Would it be feasible for you to begin signing new release tarballs? Like for every .tar.gz if we could get a .tar.gz.asc? It makes verification significantly easier and it is the "proper" way to verify packages for rpms at least. I think it would be worth the extra effort since this is such a security sensitive application, given the fact that it's entire purpose is to act a middleman for keystrokes.

[adrelanos]

• All Git commits are already signed.
• All Git tags are already signed.

I don't understand the necessity for tarballs, which are disconnected from Git. This disconnection has led to issues, such as the case with the xz backdoor. In that instance, the Git source code was clean, but the tarball was compromised. There was no mechanism enforcing that the tarball matched the version control system, effectively undermining many advantages of being Open Source.

If source code is managed within a version control system, as it should be, the use of tarballs becomes unnecessary.

[siliconwaffle]

• All Git commits are already signed.

• All Git tags are already signed.

I'm aware. Signing tarballs is just a suggestion to make end user verification a little less convoluted.

I don't understand the necessity for tarballs, which are disconnected from Git.

You already distribute compressed tarballs. Right here: https://github.com/Whonix/kloak/archive/refs/tags/0.3.7-1.tar.gz. My suggestion is to sign them and distribute the asc file so that people who use the tarballs can verify them relatively easily.

This disconnection has led to issues, such as the case with the xz backdoor. In that instance, the Git source code was clean, but the tarball was compromised.

The xz incident is completely unrelated, the target was always ssh keys not compressed tarball archives.
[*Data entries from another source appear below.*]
(** C24: In the Unpeering phase the consumer is told to drop the tunnel to the
    provider exactly with the pair's last Reservation that holds a chunk: the
    Unpeer instruction is stored afterwards, for the Reservation's consumer, and
    when it is new its LastChunk flag says whether no sibling holds one. *)
Theorem handleUnpeering_last_chunk resv (w : W) :
  let k := (KReservationInstruction, cr_Namespace resv, reservationInstructionUnpeerName (cr_Name resv)) in
  store_wf (view w) →
  let out := run (handleUnpeering resv) w in
  out.1 = (no_requeue, None) ∧
  (is_Some (objs (view w) !! k) → view out.2 = view w) ∧
  (objs (view w) !! k = None → ∃ ri, objs (view out.2) !! k = Some (ORI ri) ∧
     ri_Kind (cr_spec ri) = ReservationInstructionUnpeer ∧
     ri_TargetClusterID (cr_spec ri) = rs_ConsumerClusterID (cr_spec resv) ∧
     (ri_LastChunk (cr_spec ri) = true ↔
        ¬ ∃ other, objs (view w) !! cr_key other = Some (OResv other) ∧
          cr_Namespace other = cr_Namespace resv ∧ counts_sibling holding_phase resv other = true)).
Proof.
  intros k Hwf. apply (wp_adequate reliable _ (λ e m', e = (no_requeue, None) ∧
    (is_Some (objs (view w) !! k) → m' = view w) ∧
    (objs (view w) !! k = None → ∃ ri, objs m' !! k = Some (ORI ri) ∧
     ri_Kind (cr_spec ri) = ReservationInstructionUnpeer ∧
     ri_TargetClusterID (cr_spec ri) = rs_ConsumerClusterID (cr_spec resv) ∧
     (ri_LastChunk (cr_spec ri) = true ↔
        ¬ ∃ other, objs (view w) !! cr_key other = Some (OResv other) ∧
          cr_Namespace other = cr_Namespace resv ∧ counts_sibling holding_phase resv other = true)))).
  unfold handleUnpeering. apply wp_bind, wp_anyOtherSibling; [done|]. intros b Hb.
  unfold ensureInstruction. set (ri := SetControllerReference _ _).
  assert (cr_key ri = k) as Hk by done.
  apply wp_bind, wp_bind, wp_create; [done|..]; rewrite Hk.
  - intros rv uid t Hn Hrv a' Hwf'. apply wp_ret, wp_ret.
    split_and!; [done|rewrite Hn; by intros [??]|]. intros _. exists a'.
    split_and!; [apply lookup_insert_eq|done..|]. simpl. unfold sibling, current in Hb. rewrite <-Hb.
    destruct b; simpl; intuition discriminate.
  - intros e o Ho He. apply wp_ret. unfold IsAlreadyExists. rewrite bool_decide_eq_true_2 by done.
    apply wp_ret. split_and!; [done..|]. congruence.
Qed.
End OnServer.
End CredentialProofs.

(** ** Concrete rounds *)
Module CredentialWitness.
Import SafetyWitness ReservationWitness ReconcileWitness.
#[local] Existing Instance MilliPlatform.platform.

Definition secret1 : Secret :=
  mkCR (meta_set_version 5 "uid-5" (meta_named "kubeconfig-cons-prov" "broker"))
    {[ kubeconfigSecretKey := "apiVersion: v1" ]} tt.

Definition sibling1 (ph : ReservationPhase) : Reservation :=
  mkCR (mkMeta "res-2" "broker" "uid-8" 8 1 0 None [] ∅ ∅ None) (cr_spec resv1)
    (mkResvStatus 1 ph (Some 0) (Some (24 * Hour)) [] None "" []).

Definition failed1 : Reservation := at_phase ReservationPhaseFailed None [].
Definition store2 : store :=
  store_of [OSecret secret1; OResv (sibling1 ReservationPhasePeered); OResv failed1] 9.
Definition store3 : store :=
  store_of [OSecret secret1; OResv (sibling1 ReservationPhaseExpired); OResv failed1] 9.

Lemma nodup3 ph : NoDup (obj_key <$> [OSecret secret1; OResv (sibling1 ph); OResv failed1]).
Proof. cbn. apply NoDup_ListNoDup. repeat constructor; cbn; intuition discriminate. Qed.

Lemma store2_wf : store_wf (view (mem_init store2)).
Proof. apply store_of_wf; [repeat constructor; vm_compute; discriminate|apply nodup3]. Qed.

Lemma store3_wf : store_wf (view (mem_init store3)).
Proof. apply store_of_wf; [repeat constructor; vm_compute; discriminate|apply nodup3]. Qed.

Lemma Reconcile_keeps_shared_credential_witness :
  objs (mem_store (run (Reconcile rec0 "broker" "res-1") (mem_init store2)).2)
    !! (KSecret, "broker", "kubeconfig-cons-prov") = Some (OSecret secret1).
Proof.
  destruct (Reconcile_keeps_shared_credential rec0 "broker" "res-1" failed1
    (sibling1 ReservationPhasePeered) (mem_init store2) store2_wf) as [Hs _]; [reflexivity..|].
  apply (Hs "kubeconfig-cons-prov").
Defined.

Lemma teardownCredential_last_witness :
  objs (mem_store (run (teardownCredential rec0 failed1 0) (mem_init store3)).2)
    !! (KSecret, "broker", "kubeconfig-cons-prov") = None.
Proof.
  destruct (teardownCredential_last rec0 failed1 0 secret1 (mem_init store3) store3_wf) as (_ & Hs & _);
    [reflexivity..| |reflexivity|exact Hs].
  intros other Hl _. change (view (mem_init store3)) with store3 in Hl.
  unfold store3, store_of in Hl. simpl in Hl.
  apply lookup_insert_Some in Hl as [[_ ?]|[_ Hl]]; [done|].
  apply lookup_insert_Some in Hl as [[_ [= <-]]|[_ Hl]]; [reflexivity|].
  apply lookup_insert_Some in Hl as [[_ [= <-]]|[_ Hl]]; [reflexivity|]. by rewrite lookup_empty in Hl.
Defined.

Lemma handleUnpeering_last_chunk_witness :
  ∃ ri, objs (mem_store (run (handleUnpeering failed1) (mem_init store3)).2)
      !! (KReservationInstruction, "broker", "unpeer-res-1") = Some (ORI ri) ∧
    ri_TargetClusterID (cr_spec ri) = "cons".
Proof.
  destruct (handleUnpeering_last_chunk failed1 (mem_init store3) store3_wf) as (_ & _ & Hnew).
  destruct (Hnew eq_refl) as (ri & Hri & _ & Ht & _). exists ri. split; [exact Hri|exact Ht].
Defined.
End CredentialWitness.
Nonetheless, there are mechanisms in place that prevented compromised versions from making their way into stable distributions such as Bookworm and Fedora stable. If it had made its way into bookworm(or trixie once it becomes stable), then Whonix and Kicksecure would have been compromised and people who store their ssh keys in a Kicksecure/Whonix vm would've been screwed, compressed tarballs would still be clean though.

There was no mechanism enforcing that the tarball matched the version control system, effectively undermining many advantages of being Open Source.

Just about every oss project on earth distributes via compressed tarball and git. I can't name a single project that doesn't at least distribute via tarball, can you? Even your projects get tarballs every time you tag a release. And once uncompressed you can still verify hashes and src code. With that in mind, can you really say that compression undermines open source?

If source code is managed within a version control system, as it should be, the use of tarballs becomes unnecessary.

Even when I use VCS I still end up just compressing the folder into a tarball using bzip2, I think most people do(with various different algorithms).

If you can't or won't sign tarball releases then fine, I understand you don't have to do this and you must already have a lot on your plate, but your reasoning here doesn't make much sense to me.

[adrelanos]

You already distribute compressed tarballs. Right here: https://github.com/Whonix/kloak/archive/refs/tags/0.3.7-1.tar.gz.

Even your projects get tarballs every time you tag a release.

That's not by choice. That's an automatic feature by GitHub.

• https://github.com/orgs/community/discussions/6003

This disconnection has led to issues, such as the case with the xz backdoor. In that instance, the Git source code was clean, but the tarball was compromised.

The xz incident is completely unrelated, the target was always ssh keys not compressed tarball archives.

The delivery method for the xz backdoored was in the tarballs only. You can read about that here: https://gist.github.com/thesamesam/223949d5a074ebc3dce9ee78baad9e27?permalink_comment_id=5010095

Quote https://snyk.io/blog/the-xz-backdoor-cve-2024-3094/

A particularly insidious aspect of this attack was the introduction of a modified build-to-host.m4 file in the GitHub-hosted tar release, which was absent in the Git repository and thus couldn’t be tracked back to its origin in source control.

That resulted in discussions on "tarball transparency". https://lists.debian.org/debian-devel/2024/04/msg00103.html

There was no mechanism enforcing that the tarball matched the version control system, effectively undermining many advantages of being Open Source.

Just about every oss project on earth distributes via compressed tarball and git. I can't name a single project that doesn't at least distribute via tarball, can you?

Maybe because github enables creation of tarballs by default without being requested to do so... I personally ignore tarballs as much as possible and use VCS instead.

And once uncompressed you can still verify hashes and src code.

After uncompromising a tarballs, the only way verify against the source code would be to download the source code, which makes the tarball a pointless exercise except it's part of auditing / rebuilding / backdoor hunting.

With that in mind, can you really say that compression undermines open source?

I am not anti-compression.

Even when I use VCS I still end up just compressing the folder into a tarball using bzip2,

But hopefully only after git tag / commit signature verification.